Lithium Lanthanum Zirconate Micron Powder (LLZO, Li7La3Zr2O12, ≥99.5, 0.3 -1 µm)

Technical Specification:

1. Material Composition:
   • Chemical Formula: Li₇La₃Zr₂O₁₂ (LLZO)
   • Purity: ≥99.5%
     • High-purity grade suitable for advanced energy storage applications.
2. Particle Properties:
   • Particle Size: 0.3–1 µm
     • Ultra-fine micron-sized particles ensure uniform distribution and enhance sintering properties.
   • Morphology: Irregular to sub-spherical particles
     • Promotes better packing density and ionic conductivity in solid electrolyte structures.
   • Density: Approximately 5.1–5.3 g/cm³
3. Crystal Structure:
   • Type: Garnet-type cubic structure
     • Provides structural stability and high ionic conductivity.
   • Phase: Stable cubic phase at room temperature without the need for doping.
4. Ionic Conductivity:
   • Room-Temperature Ionic Conductivity: Approximately 1×10⁻⁴ to 1×10⁻³ S/cm
     • Facilitates efficient lithium-ion transport for solid-state battery applications.
5. Thermal and Chemical Stability:
   • Thermal Stability: Stable up to ~1200°C
     • Suitable for high-temperature sintering and processing.
   • Chemical Stability:
     • Stable against lithium metal, allowing direct contact with lithium anodes.
     • Resistant to decomposition in typical battery operating environments.
6. Electrochemical Properties:
   • Electrochemical Stability Window: Up to 6 V (vs.
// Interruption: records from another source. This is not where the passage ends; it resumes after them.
(** Changing the data or the flags of a buffer that is held. *)
Lemma held_replace s a i x y d' t' : abs s a -> bufs s !! i = Some x -> b_lock x = mkSl true pid -> b_refcnt x = 1 ->
  b_dev x <> 0 -> b_dev y = b_dev x -> b_blockno y = b_blockno x -> b_lock y = b_lock x -> b_refcnt y = b_refcnt x -> b_valid y = true ->
  (forall v b, is_block v b y = false -> d' v b = disk s v b) -> a_locked a (b_dev x) (b_blockno x) = true ->
  abs (mkBio (<[i := y]> (bufs s)) (mru s) d' t')
    (mkA (upd2 (a_view a) (b_dev x) (b_blockno x) (b_data y)) (upd2 (a_dirty a) (b_dev x) (b_blockno x) (b_dirty y)) (a_locked a) d' t') /\
  forall j v b, holds s j v b -> holds (mkBio (<[i := y]> (bufs s)) (mru s) d' t') j v b.
Proof using Type.
  intros Ha Hx Hl Hr Hd Ed Eb El Er Hv Hdk Elk.
  assert (Hly : locked_by y = true) by (unfold locked_by; by rewrite El, Hl). split.
  - eapply abs_ext; [apply (abs_replace s a i x y); try done|..]; cbn [a_view a_dirty a_locked a_disk a_trace]; intros; rewrite ?Ed, ?Eb; try done.
    + unfold buf_ok. rewrite Hly, El, Hl, Er, Hr, Ed. done.
    + congruence.
    + left. by apply is_block_spec.
    + apply upd2_id. by rewrite Hly.
  - intros j v b Hj. destruct (decide (j = i)) as [->|Hne]; [|by apply holds_other].
    destruct Hj as (z & Hz & <- & <- & _). rewrite Hx in Hz. injection Hz as <-. rewrite <- Ed, <- Eb. by eapply (holds_self s i x y).
Qed.

Lemma upd_data_run s a i dev bno g f : abs s a -> holds s i dev bno -> (forall b, f b = set_b_data (g (b_data b)) b) ->
  exists s', upd_buf i f s = Ok (tt, s') /\ abs s' (set_view dev bno (g (a_view a dev bno)) a) /\
    forall j v b, holds s j v b -> holds s' j v b.
Proof using Type.
  intros Ha Hi Hf. destruct (holds_abs s a i dev bno Ha Hi) as (x & Hx & <- & <- & Hl & Hr & Hv & Hd & Evw & Edt & Elk).
  rewrite (upd_buf_run s i _ x Hx), Hf. eexists. split; [done|].
  destruct (held_replace s a i x (set_b_data (g (b_data x)) x) (disk s) (trace s)) as [Ha' Hh]; try done. split; [|done].
  eapply abs_ext; [exact Ha'|..]; cbn; intros; try apply upd2_id; rewrite ?Evw; try done; apply Ha.
Qed.

(** [b->flags |= B_DIRTY] *)
Lemma mark_dirty_run s a i dev bno : abs s a -> holds s i dev bno ->
  exists s', upd_buf i (fun b => set_b_flags (b_valid b) true b) s = Ok (tt, s') /\ abs s' (set_dirty dev bno true a) /\
    forall j v b, holds s j v b -> holds s' j v b.
Proof using Type.
  intros Ha Hi. destruct (holds_abs s a i dev bno Ha Hi) as (x & Hx & <- & <- & Hl & Hr & Hv & Hd & Evw & Edt & Elk).
  rewrite (upd_buf_run s i _ x Hx). eexists. split; [done|].
  destruct (held_replace s a i x (set_b_flags (b_valid x) true x) (disk s) (trace s)) as [Ha' Hh]; try done. split; [|done].
  eapply abs_ext; [exact Ha'|..]; cbn; intros; try apply upd2_id; try done; apply Ha.
Qed.

Lemma bwrite_run s a i dev bno : abs s a -> holds s i dev bno -> bno < FSSIZE ->
  exists s', bwrite pid i s = Ok (tt, s') /\ abs s' (set_dirty dev bno false (set_disk dev bno (a_view a dev bno) a)) /\
    forall j v b, holds s j v b -> holds s' j v b.
Proof using Type.
  intros Ha Hi Hb. destruct (holds_abs s a i dev bno Ha Hi) as (x & Hx & <- & <- & Hl & Hr & Hv & Hd & Evw & Edt & Elk).
  rewrite (bwrite_eval pid s i x) by done. eexists. split; [done|].
  destruct (held_replace s a i x (set_b_flags true false x) (upd2 (disk s) (b_dev x) (b_blockno x) (b_data x))
    (trace s ++ [(b_dev x, b_blockno x, b_data x)])) as [Ha' Hh]; try done.
  { intros v b Hn. change (b_dev x) with (b_dev (set_b_flags true false x)). change (b_blockno x) with (b_blockno (set_b_flags true false x)).
    by rewrite is_block_upd2, Hn. }
  split; [|done]. eapply abs_ext; [exact Ha'|..]; cbn; intros; try apply upd2_id; rewrite ?Evw; try done; f_equal; apply Ha.
Qed.

Lemma brelse_run s a i dev bno : abs s a -> holds s i dev bno ->
  (a_dirty a dev bno = false -> a_view a dev bno = a_disk a dev bno) ->
  exists s', brelse pid i s = Ok (tt, s') /\ abs s' (set_locked dev bno false a) /\
    forall j v b, holds s j v b -> (v, b) <> (dev, bno) -> holds s' j v b.
Proof using Type.
  intros Ha Hi Hcl. destruct (holds_abs s a i dev bno Ha Hi) as (x & Hx & <- & <- & Hl & Hr & Hv & Hd & Evw & Edt & Elk).
  rewrite (brelse_eval pid s i x) by done. eexists. split; [done|]. pose proof (ab_inv _ _ Ha) as H.
  assert (Hm : i :: filter (.≠ i) (mru s) ≡ₚ mru s).
  { assert (Hin : i ∈ mru s) by by eapply (buf_in_mru pid).
    assert (Hnd : NoDup (mru s)) by (rewrite (ci_mru _ _ H); apply NoDup_seq).
    apply NoDup_Permutation; [constructor; [|by apply NoDup_filter]|done|].
    - rewrite list_elem_of_filter. naive_solver.
    - intros j. rewrite elem_of_cons, list_elem_of_filter. destruct (decide (j = i)); naive_solver. }
  unfold set_mru, set_bufs. cbn [bufs disk trace mru]. set (y := set_b_refcnt 0 (set_b_lock (mkSl false 0) x)). split.
  - eapply abs_ext; [apply (abs_replace s a i x y); try done|..]; cbn [y a_view a_dirty a_locked a_disk a_trace set_locked]; intros; try apply upd2_id; try done; try apply Ha.
    + simpl. rewrite (ab_disk _ _ Ha), <- Hcl, Evw by (by rewrite Edt). done.
    + left. by apply is_block_spec.
  - intros j v b Hj Hne. apply holds_other; [|done]. by eapply holds_inj.
Qed.

(** A block that is neither locked nor dirty is on the disk. *)
Lemma abs_clean s a dev bno : abs s a -> dev <> 0 -> a_locked a dev bno = false -> a_dirty a dev bno = false ->
  a_view a dev bno = a_disk a dev bno.
Proof using Type.
  intros Ha Hd. rewrite <- (ab_locked _ _ Ha), <- (ab_dirty _ _ Ha), <- (ab_view _ _ Ha), <- (ab_disk _ _ Ha) by done.
  pose proof (ab_inv _ _ Ha) as H. unfold view, locked, dirty. destruct (cached s dev bno) as [x|] eqn:Ec; [|done].
  apply (cached_inv pid) in Ec as (i & _ & Hx & <- & <-); [|done]. intros Hl Hdt. by apply (ci_clean _ _ H i x).
Qed.

(** The cache after boot. *)
Lemma binit_abs d : abs (binit d) (mkA d (fun _ _ => false) (fun _ _ => false) d []).
Proof using Type.
  assert (Hc : forall v b, v <> 0 -> cached (binit d) v b = None).
  { intros v b Hv. unfold cached. destruct (find_buf _ _ _) as [i|] eqn:E; [|done].
    apply find_buf_Some in E as (_ & c & Hc & Hb). apply is_block_spec in Hb as [E1 E2].
    apply lookup_replicate in Hc as [-> _]. simpl in E1. congruence. }
  assert (Hr : forall i x, bufs (binit d) !! i = Some x -> x = mkBuf false false 0 0 initsleeplock 0 zero_block).
  { intros i x [-> _]%lookup_replicate. done. }
  split; [split|..]; try done.
  - cbn [binit mru]. by rewrite reverse_Permutation.
  - intros i j x y ->%Hr ->%Hr H0. simpl in H0. done.
  - by intros i x ->%Hr.
  - by intros i x ->%Hr.
  - intros i x ->%Hr H0. simpl in H0. done.
  - intros v b Hv. unfold view. by rewrite Hc.
  - intros v b Hv. unfold dirty. by rewrite Hc.
  - intros v b Hv. unfold locked. by rewrite Hc.
Qed.
End BioThms.

(** Claim C10. [bread] returns a buffer, locked for the caller, with the current
    content of the block: the cached copy if there is one, what the disk has
    otherwise.  It changes no block's content, pins nothing else, writes
    nothing, and finds a buffer whenever fewer than [NBUF] blocks are locked
    or dirty. *)
Theorem bread_coherent pid s a dev bno P : abs pid s a -> dev <> 0 -> bno < FSSIZE -> a_locked a dev bno = false ->
  pins a P -> (length P < NBUF)%nat ->
  exists i s' b, bread pid dev bno s = Ok (i, s') /\ abs pid s' (set_locked dev bno true a) /\
    bufs s' !! i = Some b /\ b_data b = view s dev bno /\ holdingsleep pid (b_lock b) = true /\
    disk s' = disk s /\ trace s' = trace s.
Proof.
  intros Ha Hd Hb Hl HP HL. destruct (bread_run pid s a dev bno P Ha Hd Hb Hl HP (or_intror HL)) as (i & s' & E & Ha' & Hi & _).
  destruct (holds_abs pid s' _ i dev bno Ha' Hi) as (x & Hx & _ & _ & Hlk & _ & _ & _ & Hv & _).
  exists i, s', x. split_and!; try done.
  - rewrite (ab_view _ _ _ Ha) by done. by rewrite <- Hv.
  - unfold holdingsleep. rewrite Hlk. simpl. apply Z.eqb_refl.
  - by rewrite (ab_disk _ _ _ Ha'), (ab_disk _ _ _ Ha).
  - by rewrite (ab_trace _ _ _ Ha'), (ab_trace _ _ _ Ha).
Qed.

Lemma bread_coherent_witness : exists i s' b, bread 7 1 5 (binit (fun _ _ => zero_block)) = Ok (i, s') /\
  bufs s' !! i = Some b /\ b_data b = zero_block.
Proof.
  destruct (bread_coherent 7 (binit (fun _ _ => zero_block)) _ 1 5 [] (binit_abs 7 _)) as (i & s' & b & E & _ & Hb & Hd & _); try done.
  { unfold NBUF. simpl. lia. }
  exists i, s', b. done.
Defined.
Li/Li⁺)
     • Compatible with high-voltage cathode materials.
   • Mechanical Properties:
     • High hardness and stiffness, contributing to the structural integrity of solid-state batteries.

Applications:

1. Primary Applications:
   • Solid Electrolyte Material in All-Solid-State Lithium-Ion Batteries (ASSLIBs):
     • Serves as a solid electrolyte, replacing liquid electrolytes to enhance safety and energy density.
   • Composite Electrolytes:
     • Incorporated into polymer or ceramic matrices to improve ionic conductivity and mechanical strength.
2. Industries:
   • Energy Storage:
     • Advanced batteries for electric vehicles (EVs), portable electronics, and grid energy storage.
   • Aerospace and Defense:
     • Used in high-performance batteries where reliability and safety are critical.
   • Research and Development:
     • Essential in developing next-generation solid-state battery technologies.
3. Advantages for Applications:
   • High Ionic Conductivity:
     • Enhances charge/discharge rates and overall battery performance.
   • Chemical and Thermal Stability:
     • Allows for safe operation at a wide range of temperatures.
   • Safety Improvement:
     • Solid-state nature eliminates leakage and flammability risks associated with liquid electrolytes.
   • Compatibility with Lithium Metal Anodes:
     • Enables the use of lithium metal anodes for higher energy density without the formation of dendrites.
4. Specialized Uses:
   • High-Voltage Battery Systems:
     • Suitable for batteries utilizing high-voltage cathodes like LiCoO₂ and NMC materials.
   • Hybrid Solid Electrolytes:
     • Combined with other solid electrolytes to tailor ionic conductivity and mechanical properties.
   • Sensors and Electronic Devices:
     • Potential use in ionic conductors for sensors and other electronic applications.
5. Challenges and Solutions:
   • Processing Difficulties:
     • Achieving high density and ionic conductivity requires precise sintering techniques.
       • Solution: Utilize advanced methods like hot-press sintering or spark plasma sintering (SPS).
   • Moisture Sensitivity:
     • Reacts with moisture and CO₂ to form surface impurities like Li₂CO₃.
       • Solution: Handle in inert atmospheres and apply surface coatings or dopants to enhance stability.

Summary:

Lithium Lanthanum Zirconate Micron Powder (LLZO) is a cutting-edge material for solid-state lithium-ion batteries, offering high ionic conductivity, excellent chemical stability, and compatibility with lithium metal anodes. With ultra-fine particle sizes ranging from 0.3 to 1 µm and a high purity of ≥99.5%, LLZO is instrumental in advancing energy storage technologies that require enhanced safety, higher energy densities, and improved performance. Its garnet-type cubic structure and stable electrochemical properties make it a prime candidate for applications in electric vehicles, portable electronics, and large-scale energy storage systems.